Cheap prediction: Many visual machine-learning algos will gain in complexity class once they can handle compressed data (under the usual assumption that, after ordering by magnitude, coefficients will decay like a power-law for suitable wavelet-transforms of real-world input data; the “compression” introduces a cut-off / discretization, and a cool ML algo would only look at the coefficients it cares about and hence be able to e.g. output a classification in finite time for infinite input data). Also cheap prediction: This will turn out to be not as hot as it sounds, since GPUs (and to a lesser extent CPUs) are just too damn good at dealing with dense matrices and FFT is just too damn fast.
-----
Since I’m bad at computer history, some maybe-examples that spring to mind:
Probable example: Asymmetric crypto.
Very-maybe examples:
Fast fourier transform (except if you want to attribute it to Gauss). Linear programming (simplex algorithm). Multi-grid methods for PDE / the general shift from matrix-based direct solvers to iterative operator-based solvers. Probabilistic polynomial identity testing. Bitcoin (not the currency, rather the solution to trust-less sybil-safe global consensus that made the currency viable).

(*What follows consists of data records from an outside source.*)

Lemma insert_proposal_isolated p s :
  proposal_company_id p = c → isolated c (create_evolution_proposal p) s.
Proof. intros Hp. unfold create_evolution_proposal. stay. Qed.

Lemma create_proposal_isolated p req by_ s :
  proposal_company_id p = c → isolated c (create_evolution_proposal_with_audit p req by_) s.
Proof.
  intros Hp. unfold create_evolution_proposal_with_audit, linked_approval. rewrite Hp.
  stay; first [by apply request_approval_isolated | by apply insert_proposal_isolated].
Qed.

Lemma record_proposal_isolated a ac tr s :
  rp_company_id a = c → isolated c (record_evolution_proposal_with_audit a ac tr) s.
Proof.
  intros Ha. unfold record_evolution_proposal_with_audit. rewrite Ha.
  apply isolated_bind; [stay|]. intros _ s1 _. apply isolated_bind; [unfold new_proposal; stay|].
  intros p s2 Hp. assert (proposal_company_id p = c) as Hpc.
  { unfold new_proposal in Hp.
    repeat (apply M_bind_Ok in Hp as (? & ? & _ & Hp)). injection Hp as <- _. cbn. by rewrite Ha. }
  apply isolated_bind; [by apply insert_proposal_isolated|]. stay.
Qed.
End creations.

(** ** Updates *)

(** The events of a transition belong to the record's company. *)
Ltac transition_company :=
  let H := fresh in
  intros H; apply bind_Ok in H as ([st|] & _ & H); [|done];
  apply bind_Ok in H as (cur & _ & H); try (case_decide; [injection H as <-; by intros e ?%not_elem_of_nil|]);
  apply bind_Ok in H as (u & _ & H); apply bind_Ok in H as (p & _ & H); injection H as <-;
  by intros e ->%list_elem_of_singleton.

Lemma work_events_company r t g :
  WorkItem.transition_to (WorkItem.from_record r) t = Ok g →
  ∀ e, e ∈ EvWorkItem <$> (WorkItem.pull_events g).1 → event_company e = wi_company_id r.
Proof. unfold WorkItem.transition_to. transition_company. Qed.
Lemma goal_events_company r t g :
  Goal.transition_to (Goal.from_record r) t = Ok g →
  ∀ e, e ∈ EvGoal <$> (Goal.pull_events g).1 → event_company e = goal_company_id r.
Proof. unfold Goal.transition_to. transition_company. Qed.
Lemma decision_events_company r t g :
  Decision.transition_to (Decision.from_record r) t = Ok g →
  ∀ e, e ∈ EvDecision <$> (Decision.pull_events g).1 → event_company e = decision_company_id r.
Proof. unfold Decision.transition_to. transition_company. Qed.
Lemma rollout_events_company r t g :
  advance_rollout (EvolutionProposal.from_record r) t = Ok g →
  ∀ e, e ∈ EvRollout <$> (EvolutionProposal.pull_events g).1 → event_company e = proposal_company_id r.
Proof. unfold advance_rollout. transition_company. Qed.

Maybe Zk-snark (to my eternal shame I must admit that I don’t understand the details of how they work).
For large economic impact, possibly discontinuous: MP3 / the moment where good audio compression suddenly became viable and made many applications viable. I think this was more of an engineering advance (fast software decoding, with large hardware overhang on general-purpose CPUs), but others here probably know more about the history.
Everyone, feel free to list other historic examples of kinda-discontinuous algorithmic advances and use your superior historical knowledge to tear down my probably very bad examples.
-----
Separate point: Many processes require “critical mass” (which I called “viability”), and such processes amplify discontinuities / should be modeled as discontinuities.

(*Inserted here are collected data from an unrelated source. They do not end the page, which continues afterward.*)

(* ===== verification/RetentionTheorems.v ===== *)
(** * What knowledge and retention guarantee

    A deleted identifier never comes back and a record keeps its provenance, in
    every history of publications, revisions, deletions and retention runs; what
    retention removes is old, published and evidence of nothing, and an event it
    removed still answers its idempotency key. *)

From S2P Require Import Prelude PyNum PyTime PyValue Models Store Frames ClaimInversion Scenario Knowledge Retention.

(** ** Changes of the knowledge tables *)
Definition tables : Type := list KnowledgeRecord * list KnowledgeTombstone.

(** The fields that no operation writes. *)
Definition provenance (r : KnowledgeRecord) :=
  (kn_knowledge_id r, kn_company_id r, kn_source_artifact_id r, kn_source_company_id r,
   kn_owner_actor_id r, kn_created_at r).

Inductive knowledge_step : tables → tables → Prop :=
  | step_publish K T r :
      kn_knowledge_id r ∉ kn_knowledge_id <$> K → kn_knowledge_id r ∉ kt_knowledge_id <$> T →
      kn_deleted_at r = None → knowledge_step (K, T) (K ++ [r], T)
  | step_revise K T p f :
      (∀ x, p x = true → kn_deleted_at x = None ∧ provenance (f x) = provenance x
         ∧ kn_version (f x) = kn_version x + 1 ∧ kn_deleted_at (f x) = None) →
      knowledge_step (K, T) ((λ x, if p x : bool then f x else x) <$> K, T)
  | step_delete K T p f t :
      kt_knowledge_id t ∉ kt_knowledge_id <$> T →
      (∀ x, p x = true → kn_knowledge_id x = kt_knowledge_id t ∧ kn_deleted_at x = None
         ∧ provenance (f x) = provenance x ∧ kn_version (f x) = kn_version x
         ∧ kn_deleted_at (f x) ≠ None) →
      (∃ x, x ∈ K ∧ p x = true) →
      knowledge_step (K, T) ((λ x, if p x : bool then f x else x) <$> K, T ++ [t])
  | step_purge K T id_ l :
      id_ ∈ kt_knowledge_id <$> T ++ l → (∀ t, t ∈ l → kt_knowledge_id t = id_ ∧ id_ ∉ kt_knowledge_id <$> T) →
      (length l ≤ 1)%nat →
      knowledge_step (K, T) (filter (λ x, kn_knowledge_id x ≠ id_) K, T ++ l).

Record tables_ok (t : tables) : Prop := {
  tk_records : NoDup (kn_knowledge_id <$> t.1);
  tk_tombstones : NoDup (kt_knowledge_id <$> t.2);
  tk_deleted : ∀ r, r ∈ t.1 → kn_deleted_at r ≠ None ↔ kn_knowledge_id r ∈ kt_knowledge_id <$> t.2 }.

(** What two moments of a history have in common. *)
Record evolves (t t' : tables) : Prop := {
  ev_tombstones : t.2 `prefix_of` t'.2;
  ev_provenance : ∀ r r', r ∈ t.1 → r' ∈ t'.1 → kn_knowledge_id r = kn_knowledge_id r' →
    provenance r' = provenance r;
  ev_version : ∀ r r', r ∈ t.1 → r' ∈ t'.1 → kn_knowledge_id r = kn_knowledge_id r' →
    r' = r ∨ kn_version r < kn_version r' ∨ kn_version r' = kn_version r ∧ kn_deleted_at r' ≠ None;
  ev_dead : ∀ r r', r ∈ t.1 → r' ∈ t'.1 → kn_knowledge_id r = kn_knowledge_id r' →
    kn_deleted_at r ≠ None → r' = r;
  ev_gone : ∀ r, r ∈ t.1 →
    (∃ r', r' ∈ t'.1 ∧ kn_knowledge_id r' = kn_knowledge_id r) ∨ kn_knowledge_id r ∈ kt_knowledge_id <$> t'.2;
  ev_new : ∀ r', r' ∈ t'.1 → kn_knowledge_id r' ∈ kt_knowledge_id <$> t.2 →
    ∃ r, r ∈ t.1 ∧ kn_knowledge_id r = kn_knowledge_id r' }.

Lemma prov_id r r' : provenance r = provenance r' → kn_knowledge_id r = kn_knowledge_id r'.
Proof. by intros [= ? ? ? ? ? ?]. Qed.

Lemma keys_changed (p : KnowledgeRecord → bool) f (K : list KnowledgeRecord) :
  (∀ x, p x = true → provenance (f x) = provenance x) →
  kn_knowledge_id <$> ((λ x, if p x then f x else x) <$> K) = kn_knowledge_id <$> K.
Proof.
  intros H. rewrite <- list_fmap_compose. apply list_fmap_ext. intros i x _. cbn.
  destruct (p x) eqn:Hp; [|done]. by apply prov_id, H.
Qed.

Lemma knowledge_step_ok t t' : knowledge_step t t' → tables_ok t → tables_ok t'.
Proof.
  intros Hs [H1 H2 H3]. destruct Hs as [K T r Hn Ht Hd|K T p f Hf|K T p f t Hn Hf (y & Hy & Hpy)|K T id_ l Hin Hl Hlen];
    cbn in H1, H2, H3; split; cbn; try done.
  - rewrite fmap_app. apply NoDup_app. split; [done|]. split; [set_solver|apply NoDup_singleton].
  - intros x [Hx| ->%list_elem_of_singleton]%elem_of_app; [by apply H3|]. by split.
  - by rewrite keys_changed by (intros x Hx; apply (Hf x Hx)).
  - intros x' (x & -> & Hx)%list_elem_of_fmap.
    destruct (p x) eqn:Hp; [|by apply H3]. destruct (Hf x Hp) as (Hd & Hprov & _ & Hd').
    rewrite (prov_id _ _ Hprov), <- (H3 x Hx). by rewrite Hd, Hd'.
  - by rewrite keys_changed by (intros x Hx; apply (Hf x Hx)).
  - rewrite fmap_app. apply NoDup_app. split; [done|]. split; [set_solver|apply NoDup_singleton].
  - intros x' (x & -> & Hx)%list_elem_of_fmap. rewrite fmap_app, elem_of_app. cbn.
    rewrite list_elem_of_singleton. destruct (p x) eqn:Hp.
    + destruct (Hf x Hp) as (Hid & _ & Hprov & _ & Hd'). rewrite (prov_id _ _ Hprov). naive_solver.
    + rewrite (H3 x Hx). split; [by left|]. intros [?|Heq]; [done|]. exfalso.
      destruct (Hf y Hpy) as (Hidy & _).
      assert (x = y) as ->; [|congruence]. by eapply (get_row_NoDup kn_knowledge_id); [..|congruence].
  - eapply sublist_NoDup; [exact H1|]. apply fmap_sublist, sublist_filter.
  - rewrite fmap_app. apply NoDup_app. split; [done|]. split.
    + intros x Hx (t & -> & Ht)%list_elem_of_fmap. destruct (Hl t Ht) as [Hi Hni].
      by rewrite Hi in Hx.
    + destruct l as [|? [|? ?]]; [constructor|apply NoDup_singleton|cbn in Hlen; lia].
  - intros x [Hne Hx]%list_elem_of_filter. rewrite (H3 x Hx), fmap_app, elem_of_app.
    split; [by left|]. intros [?|(t & Heq & Ht)%list_elem_of_fmap]; [done|].
    exfalso. destruct (Hl t Ht) as [Hi _]. congruence.
Qed.

(** A change of the records in place. *)
Lemma evolves_changed K T (p : KnowledgeRecord → bool) f l :
  NoDup (kn_knowledge_id <$> K) →
  (∀ x, p x = true → kn_deleted_at x = None ∧ provenance (f x) = provenance x
     ∧ (kn_version x < kn_version (f x) ∨ kn_version (f x) = kn_version x ∧ kn_deleted_at (f x) ≠ None)) →
  evolves (K, T) ((λ x, if p x then f x else x) <$> K, T ++ l).
Proof.
  intros Hnd Hf.
  assert (∀ r r', r ∈ K → r' ∈ (λ x, if p x then f x else x) <$> K → kn_knowledge_id r = kn_knowledge_id r' →
    r' = if p r then f r else r) as Hone.
  { intros r r' Hr (x & -> & Hx)%list_elem_of_fmap Hid.
    assert (r = x) as ->; [|done]. eapply (get_row_NoDup kn_knowledge_id); [exact Hnd|done..|].
    rewrite Hid. destruct (p x) eqn:Hp; [|done]. by apply prov_id, (Hf x Hp). }
  split; cbn.
  - by apply prefix_app_r.
  - intros r r' Hr Hr' Hid. rewrite (Hone r r' Hr Hr' Hid). destruct (p r) eqn:Hp; [|done]. by apply (Hf r Hp).
  - intros r r' Hr Hr' Hid. rewrite (Hone r r' Hr Hr' Hid). destruct (p r) eqn:Hp; [|by left].
    right. by apply (Hf r Hp).
  - intros r r' Hr Hr' Hid Hd. rewrite (Hone r r' Hr Hr' Hid). destruct (p r) eqn:Hp; [|done].
    by destruct (Hf r Hp).
  - intros r Hr. left. exists (if p r then f r else r). split; [apply list_elem_of_fmap; by exists r|].
    destruct (p r) eqn:Hp; [|done]. by apply prov_id, (Hf r Hp).
  - intros r' (r & -> & Hr)%list_elem_of_fmap _. exists r. split; [done|].
    destruct (p r) eqn:Hp; [|done]. symmetry. by apply prov_id, (Hf r Hp).
Qed.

Physics / maths intuition pump would be phase transitions or bifurcations in dynamical systems; e.g. falling off a saddle-node looks quite discontinuous if you have a separation of time-scales, even if it is not discontinuous once you zoom in far enough. Recursive self-improvement / general learning does have some superficial resemblance to such processes, and does have a separation of time-scales. Tell me if you want me to talk about the analogies more, but I was under the impression that they have been discussed ad-nauseam.
-----
I’ll continue to think about historic examples of complexity-class-like algorithmic advancements with economic impact and post if anything substantial comes to mind.